Floating-Point Arithmetic

When adding two floating-point numbers, the number whose exponent is smaller should be modified for the other. Consider two decimal numbers whose precision is 6.

\begin{aligned} x &= 1.92403 \times 10^2, \quad y = 6.35782 \times 10^{-1} \\ x + y &= (1.92403 + 0.00635782) \times 10^2 \\ &= (1.92403 + 0.00636) \times 10^2 \quad \text{(round-to-nearest)} \\ &= 1.93039 \times 10^2 \end{aligned}

Cancellation: the subtraction between the similar numbers, the addtion/subtraction between the relative large number and relative small number, and the division by the small number.

(a) For the machine epsilon $\epsilon$ , $(1 + \epsilon) - (1 - \epsilon) = 1 - 1 = 0$ although it should be $2\epsilon$ in the real mathematics.

(b) For quadratic formula $\cfrac{-b \pm \sqrt{b^2 - 4ac}}{2a}$ , when $b > 0$ and $b^2 \gg ac$ , $-b \pm \sqrt{b^2 - 4ac}$ part is numerically unstable.

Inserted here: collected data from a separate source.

(** The loop over [tables].  The test [!queryTypes[table_type]] is the
    lookup of the key, and the assignment [query_fields[table_name] = ...]
    the insertion of one: the types are those of [ordinary_types], and
    the statements on the keys of [query_fields] are on names that
    [adds_property] accepts. *)
Fixpoint tables_loop (frames : nat) (AST : schema) (gql_account_name : string)
    (tables : list Table.t) (GQL_TYPES : type_cache codec)
    (queryTypes query_fields : gmap string (QueryField.t codec))
  : completion (gmap string (QueryField.t codec)) :=
  match tables with
  | [] => Normal query_fields
  | table :: rest =>
      let table_name := replace_dots (Table.name table) in
      let table_type := Table.type table in
      let table_fields := AST !! table_type in
      match queryTypes !! table_type with
      | Some made =>
          tables_loop frames AST gql_account_name rest GQL_TYPES queryTypes
            (<[table_name := made]> query_fields)
      | None =>
          match buildQGL eosio_types AST
                  (λ type, GraphQLObjectType (gql_account_name +:+ type))
                  query_field_config frames table_fields GQL_TYPES with
          | (GQL_TYPES', Normal fields) =>
              let made :=
                QueryField.mk
                  (GraphQLList
                     (GraphQLObjectType (gql_account_name +:+ table_type +:+ "_query")
                        fields))
                  {[ "arg" := ("argument_type", imported_type query_argument_fields) ]}
                  query_resolver in
              tables_loop frames AST gql_account_name rest GQL_TYPES'
                (<[table_type := made]> queryTypes)
                (<[table_name := made]> query_fields)
          | (_, Throw e) => Throw e
          end
      end
  end.

(** The loop over [actions], with [mutationTypes] and [mutation_fields]
    read and assigned as [queryTypes] and [query_fields] are. *)
Fixpoint actions_loop (frames : nat) (AST : schema) (gql_account_name : string)
    (actions : list Action.t) (GQL_MTYPES : type_cache codec)
    (mutationTypes mutation_fields : gmap string (MutationField.t codec))
  : completion (gmap string (MutationField.t codec)) :=
  match actions with
  | [] => Normal mutation_fields
  | action :: rest =>
      let action_name := replace_dots (Action.name action) in
      let action_type := Action.type action in
      let ricardian_contract := default "" (Action.ricardian_contract action) in
      let action_fields := AST !! action_type in
      match mutationTypes !! action_type with
      | Some made =>
          actions_loop frames AST gql_account_name rest GQL_MTYPES mutationTypes
            (<[action_name := made]> mutation_fields)
      | None =>
          match buildQGL eosio_types AST
                  (λ type, GraphQLInputObjectType (gql_account_name +:+ "input_" +:+ type) None)
                  mutation_field_config frames action_fields GQL_MTYPES with
          | (GQL_MTYPES', Normal fields) =>
              let made :=
                MutationField.mk
                  (GraphQLInputObjectType (gql_account_name +:+ action_type)
                     (Some (plain_text ricardian_contract))
                     (<["authorization" := authorization_field]> fields)) in
              actions_loop frames AST gql_account_name rest GQL_MTYPES'
                (<[action_type := made]> mutationTypes)
                (<[action_name := made]> mutation_fields)
          | (_, Throw e) => Throw e
          end
      end
  end.
(* ===== verification/Sustains.v ===== *)
(** Invariants of computations: that a computation keeps a property of its
    state however it ends, and what its result satisfies if it has one.
    One rule per construct of the monad, collected as hints. *)
From S2P Require Import Prelude.

(** [I] holds of the state whatever the outcome; [P] of a result. *)
Definition sustains {S E A} (I : S → Prop) (P : A → Prop) (m : M S E A) : Prop :=
  ∀ s, I s → I (m s).1 ∧ ∀ a, (m s).2 = Ok a → P a.

(** No claim about the result. *)
Notation keeps I m := (sustains I (λ _, True) m).

Section rules.
Context {S E : Type} (I : S → Prop).

Lemma sustains_mono {A} (P Q : A → Prop) (m : M S E A) :
  sustains I P m → (∀ a, P a → Q a) → sustains I Q m.
Proof. intros Hm HPQ s Hs. destruct (Hm s Hs). auto. Qed.

Lemma sustains_keeps {A} (P : A → Prop) (m : M S E A) : sustains I P m → keeps I m.
Proof. intros Hm. by eapply sustains_mono. Qed.

Lemma sustains_ret {A} (P : A → Prop) (a : A) : P a → sustains I P (ret (S:=S) (E:=E) a).
Proof. intros Ha s Hs. split; [done|]. by intros ? [= <-]. Qed.

Lemma sustains_throw {A} (P : A → Prop) (e : E) : sustains I P (throw e).
Proof. by intros s Hs. Qed.

Lemma sustains_panic {A} (P : A → Prop) : sustains I P (panic (S:=S) (E:=E)).
Proof. by intros s Hs. Qed.

Lemma sustains_hang {A} (P : A → Prop) : sustains I P (hang (S:=S) (E:=E)).
Proof. by intros s Hs. Qed.

Lemma sustains_gets {A} (P : A → Prop) (f : S → A) :
  (∀ s, I s → P (f s)) → sustains I P (gets (E:=E) f).
Proof. intros Hf s Hs. split; [done|]. intros ? [= <-]. by apply Hf. Qed.

Lemma sustains_modify (f : S → S) :
  (∀ s, I s → I (f s)) → keeps I (modify (E:=E) f).
Proof. intros Hf s Hs. split; [by apply Hf|done]. Qed.

Lemma sustains_lift {A} (P : A → Prop) (r : outcome E A) :
  (∀ a, r = Ok a → P a) → sustains I P (lift (S:=S) r).
Proof. intros Hr s Hs. by split. Qed.

Lemma sustains_bind {A B} (P : A → Prop) (Q : B → Prop) (m : M S E A) (k : A → M S E B) :
  sustains I P m → (∀ a, P a → sustains I Q (k a)) → sustains I Q (bind m k).
Proof.
  intros Hm Hk s Hs. destruct (Hm s Hs) as [Hs' Ha]. unfold bind.
  destruct (m s) as [s' [a|e| |]]; simpl in *; try done. by apply Hk; [apply Ha|].
Qed.

Lemma sustains_map_err {E' A} (P : A → Prop) (f : E' → E) (m : M S E' A) :
  sustains I P m → sustains I P (map_err f m).
Proof.
  intros Hm s Hs. destruct (Hm s Hs) as [? Ha]. unfold map_err.
  destruct (m s) as [s' [a|e| |]]; simpl in *; try done. split; [done|].
  intros ? [= <-]. by apply Ha.
Qed.

Lemma sustains_try {E' A} (P : A → Prop) (m : M S E' A) :
  sustains I P m →
  sustains I (λ r : A + E', match r with inl a => P a | inr _ => True end) (try_ (E':=E) m).
Proof.
  intros Hm s Hs. destruct (Hm s Hs) as [? Ha]. unfold try_.
  destruct (m s) as [s' [a|e| |]]; simpl in *; try done; (split; [done|]); intros ? [= <-]; [|done].
  by apply Ha.
Qed.

Lemma sustains_zoom {T A} (J : T → Prop) (P : A → Prop) prj upd (m : M T E A) :
  sustains J P m → (∀ s, I s → J (prj s)) → (∀ s t, I s → J t → I (upd t s)) →
  sustains I P (zoom prj upd m).
Proof.
  intros Hm Hprj Hupd s Hs. destruct (Hm _ (Hprj s Hs)) as [? Ha]. unfold zoom.
  destruct (m (prj s)) as [t r]. by split; [apply Hupd|].
Qed.

Lemma sustains_for_each {A} (R : A → Prop) (l : list A) (body : A → M S E unit) :
  Forall R l → (∀ a, R a → keeps I (body a)) → keeps I (for_each l body).
Proof.
  intros Hl Hbody. induction Hl as [|a l Ha Hl IH]; [by apply sustains_ret|].
  eapply sustains_bind; [by apply Hbody|]. auto.
Qed.

Lemma sustains_fold_each {A B} (R : A → Prop) (P : B → Prop) (l : list A) (acc : B)
    (body : B → A → M S E B) :
  P acc → Forall R l → (∀ acc a, P acc → R a → sustains I P (body acc a)) →
  sustains I P (fold_each l acc body).
Proof.
  intros Hacc Hl Hbody. revert acc Hacc.
  induction Hl as [|a l Ha Hl IH]; intros acc Hacc; [by apply sustains_ret|].
  eapply sustains_bind; [by apply Hbody|]. auto.
Qed.
End rules.

(** Machine integers stay in their range, if they do not panic. *)
Lemma sustains_u64_checked `{Build} {S E} (I : S → Prop) x :
  sustains I in_u64 (u64_checked (E:=E) x).
Proof.
  unfold u64_checked. case_decide; [by apply sustains_ret|].
  destruct overflow_checks; [apply sustains_panic|]. apply sustains_ret.
  unfold in_u64, wrap_u64, u64_max. pose proof (Z.mod_pos_bound x (2 ^ 64)). lia.
Qed.

Lemma wrap_u64_in x : in_u64 (wrap_u64 x).
Proof. unfold in_u64, wrap_u64, u64_max. pose proof (Z.mod_pos_bound x (2 ^ 64)). lia. Qed.

Lemma sustains_u64_add `{Build} {S E} (I : S → Prop) x y : sustains I in_u64 (u64_add (E:=E) x y).
Proof. apply sustains_u64_checked. Qed.
Lemma sustains_u64_sub `{Build} {S E} (I : S → Prop) x y : sustains I in_u64 (u64_sub (E:=E) x y).
Proof. apply sustains_u64_checked. Qed.

(** Two invariants. *)
Lemma sustains_and {S E A} (I J : S → Prop) (P : A → Prop) (m : M S E A) :
  sustains I P m → keeps J m → sustains (λ s, I s ∧ J s) P m.
Proof. intros HI HJ s [Hi Hj]. destruct (HI s Hi), (HJ s Hj). auto. Qed.

(** A run that succeeds went through all its parts. *)
Lemma sustains_bind_Ok {S E A B} (I : S → Prop) (P : A → Prop) (m : M S E A) (k : A → M S E B) s s' b :
  sustains I P m → I s → bind m k s = (s', Ok b) →
  ∃ s1 a, I s1 ∧ P a ∧ k a s1 = (s', Ok b).
Proof.
  intros Hm Hs. destruct (Hm s Hs) as [Hs' Ha]. unfold bind.
  destruct (m s) as [s1 [a|e| |]]; try done. exists s1, a. auto.
Qed.

(** * Successful runs *)

(** [P] holds of the state and the result if the run succeeds. *)
Definition succeeds {S E A} (m : M S E A) (P : S → A → Prop) (s : S) : Prop :=
  wp m (λ s' r, ∀ a, r = Ok a → P s' a) s.

Section succeeds.
Context {S E : Type}.

Lemma succeeds_wp {A} (m : M S E A) (P : S → A → Prop) (Q : S → outcome E A → Prop) s :
  wp m Q s → (∀ s' a, Q s' (Ok a) → P s' a) → succeeds m P s.
Proof. intros Hm HQ. eapply wp_mono; [exact Hm|]. intros s' r Hr a ->. auto. Qed.

Lemma succeeds_mono {A} (m : M S E A) (P Q : S → A → Prop) s :
  succeeds m P s → (∀ s' a, P s' a → Q s' a) → succeeds m Q s.
Proof. unfold succeeds, wp. auto. Qed.

Lemma succeeds_and {A} (m : M S E A) (P Q : S → A → Prop) s :
  succeeds m P s → succeeds m Q s → succeeds m (λ s' a, P s' a ∧ Q s' a) s.
Proof. unfold succeeds, wp. auto. Qed.

Lemma succeeds_ret {A} (a : A) (P : S → A → Prop) s : P s a → succeeds (E:=E) (ret a) P s.
Proof. by intros ? ? [= <-]. Qed.

Lemma succeeds_gets {A} (f : S → A) (P : S → A → Prop) s :
  P s (f s) → succeeds (E:=E) (gets f) P s.
Proof. by intros ? ? [= <-]. Qed.

Lemma succeeds_modify (f : S → S) (P : S → unit → Prop) s :
  P (f s) tt → succeeds (E:=E) (modify f) P s.
Proof. by intros ? [] _. Qed.

Lemma succeeds_fails {A} (m : M S E A) (P : S → A → Prop) s :
  (∀ a, (m s).2 ≠ Ok a) → succeeds m P s.
Proof. intros Hm a Ha. by destruct (Hm a). Qed.

Lemma succeeds_any {A} (m : M S E A) (P : S → A → Prop) s :
  (∀ s' a, P s' a) → succeeds m P s.
Proof. intros HP a _. apply HP. Qed.

Lemma succeeds_lift {A} (r : outcome E A) (P : S → A → Prop) s :
  (∀ a, r = Ok a → P s a) → succeeds (lift r) P s.
Proof. done. Qed.

Lemma succeeds_bind {A B} (m : M S E A) (k : A → M S E B) (Q : S → B → Prop) s :
  succeeds m (λ s' a, succeeds (k a) Q s') s → succeeds (bind m k) Q s.
Proof.
  unfold succeeds, wp, bind. destruct (m s) as [s' [a|e| |]]; simpl; [|done..]. auto.
Qed.

Lemma succeeds_map_err {E' A} (f : E' → E) (m : M S E' A) (P : S → A → Prop) s :
  succeeds m P s → succeeds (map_err f m) P s.
Proof.
  unfold succeeds, wp, map_err. destruct (m s) as [s' [a|e| |]]; simpl; [|done..].
  intros Hm ? [= <-]. auto.
Qed.

Lemma succeeds_fold_each {A B} (I : list A → S → B → Prop) (l : list A) (acc : B)
    (body : B → A → M S E B) s :
  I l s acc →
  (∀ a l acc s, I (a :: l) s acc → succeeds (body acc a) (I l) s) →
  succeeds (fold_each l acc body) (I []) s.
Proof.
  intros HI Hstep. revert acc s HI.
  induction l as [|a l IH]; intros acc s HI; [by apply succeeds_ret|].
  apply succeeds_bind. eapply succeeds_mono; [by apply Hstep|]. auto.
Qed.

Lemma succeeds_for_each {A} (I : list A → S → Prop) (l : list A) (body : A → M S E unit) s :
  I l s →
  (∀ a l s, I (a :: l) s → succeeds (body a) (λ s' _, I l s') s) →
  succeeds (for_each l body) (λ s' _, I [] s') s.
Proof.
  intros HI Hstep. revert s HI.
  induction l as [|a l IH]; intros s HI; [by apply succeeds_ret|].
  apply succeeds_bind. eapply succeeds_mono; [by apply Hstep|]. auto.
Qed.
End succeeds.

Lemma succeeds_zoom {S T E A} (prj : S → T) (upd : T → S → S) (m : M T E A) (P : S → A → Prop) s :
  succeeds m (λ t a, P (upd t s) a) (prj s) → succeeds (zoom prj upd m) P s.
Proof. unfold succeeds, wp, zoom. by destruct (m (prj s)). Qed.

(** Invariants, seen from runs that succeed. *)
Lemma sustains_succeeds {S E A} (I : S → Prop) (P : A → Prop) (m : M S E A) s :
  sustains I P m → I s → succeeds m (λ s' a, I s' ∧ P a) s.
Proof. intros Hm Hs a Ha. destruct (Hm s Hs) as [HI HP]. auto. Qed.

(** The result of a caught call: what a success gives, or some error. *)
Lemma succeeds_try {S E E' A} (m : M S E A) (P : S → A → Prop) s :
  succeeds m P s →
  succeeds (try_ (E':=E') m) (λ s' r, match r with inl a => P s' a | inr _ => s' = (m s).1 end) s.
Proof.
  unfold succeeds, wp, try_. destruct (m s) as [s' [a|e| |]]; simpl; try done;
    intros Hm ? [= <-]; auto.
Qed.

(** Machine arithmetic that goes well: the exact value if that is in range. *)
Lemma succeeds_u64_checked `{Build} {S E} x (P : S → Z → Prop) s :
  P s (wrap_u64 x) → succeeds (E:=E) (u64_checked x) P s.
Proof.
  intros HP a. unfold u64_checked. case_decide as Hx.
  - intros [= <-]. unfold wrap_u64, in_u64, u64_max in *. by rewrite Z.mod_small in HP by lia.
  - destruct overflow_checks; [done|]. by intros [= <-].
Qed.

Lemma wrap_u64_small x : in_u64 x → wrap_u64 x = x.
Proof. intros. unfold wrap_u64, in_u64, u64_max in *. apply Z.mod_small. lia. Qed.

(** * Runs that are not blocked *)

(** Unless the run is blocked, it ends in [J], whatever its outcome. *)
Definition until_hang {S E A} (I J : S → Prop) (m : M S E A) : Prop :=
  ∀ s, I s → (m s).2 ≠ Hang → J (m s).1.

Section until_hang.
Context {S E : Type}.

Lemma sustains_until_hang {A} (I J : S → Prop) (P : A → Prop) (m : M S E A) :
  sustains I P m → (∀ s, I s → J s) → until_hang I J m.
Proof. intros Hm HIJ s Hs _. destruct (Hm s Hs). auto. Qed.

(** A first part that keeps [I]. *)
Lemma until_hang_after {A B} (I J : S → Prop) (P : A → Prop) (m : M S E A) (k : A → M S E B) :
  sustains I P m → (∀ s, I s → J s) → (∀ a, P a → until_hang I J (k a)) → until_hang I J (bind m k).
Proof.
  intros Hm HIJ Hk s Hs. destruct (Hm s Hs) as [Hs' Ha]. unfold bind.
  destruct (m s) as [s' [a|e| |]]; simpl in *; auto. by apply Hk; [apply Ha|].
Qed.

Lemma until_hang_bind {A B} (I J : S → Prop) (m : M S E A) (k : A → M S E B) :
  until_hang I J m → (∀ a, until_hang J J (k a)) → until_hang I J (bind m k).
Proof.
  intros Hm Hk s Hs. specialize (Hm s Hs). unfold bind.
  destruct (m s) as [s' [a|e| |]]; simpl in *; [|auto..]. intros Hn. apply Hk; [by apply Hm|done].
Qed.

Lemma until_hang_for_each {A} (J : S → Prop) (R : A → Prop) (l : list A) (body : A → M S E unit) :
  Forall R l → (∀ a, R a → until_hang J J (body a)) → until_hang J J (for_each l body).
Proof.
  intros Hl Hbody. induction Hl as [|a l Ha Hl IH]; [by intros s|].
  by apply until_hang_bind; [apply Hbody|].
Qed.
End until_hang.

Create HintDb sustains discriminated.
#[export] Hint Resolve sustains_throw sustains_panic sustains_hang sustains_u64_add
  sustains_u64_sub sustains_map_err : sustains.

(c) For performance, a standard deviation $\sigma$ $\begin{aligned} \sigma = \sqrt{\frac{1}{n-1} \sum_{i=1}^n (x_i - \overline{x})^2} \end{aligned}$

where $\overline{x}$ is the mean of $n$ -points $x_1, \cdots, x_n$ , can be replaced by $\begin{aligned} \sqrt{\frac{1}{n-1} \left( \sum_{i=1}^n x^2_i - n \overline{x}^2 \right)} \end{aligned}$

However, it can be numerically unstable in $\left( \sum_{i=1}^n x^2_i - n \overline{x}^2 \right)$ part, and it can be even negative.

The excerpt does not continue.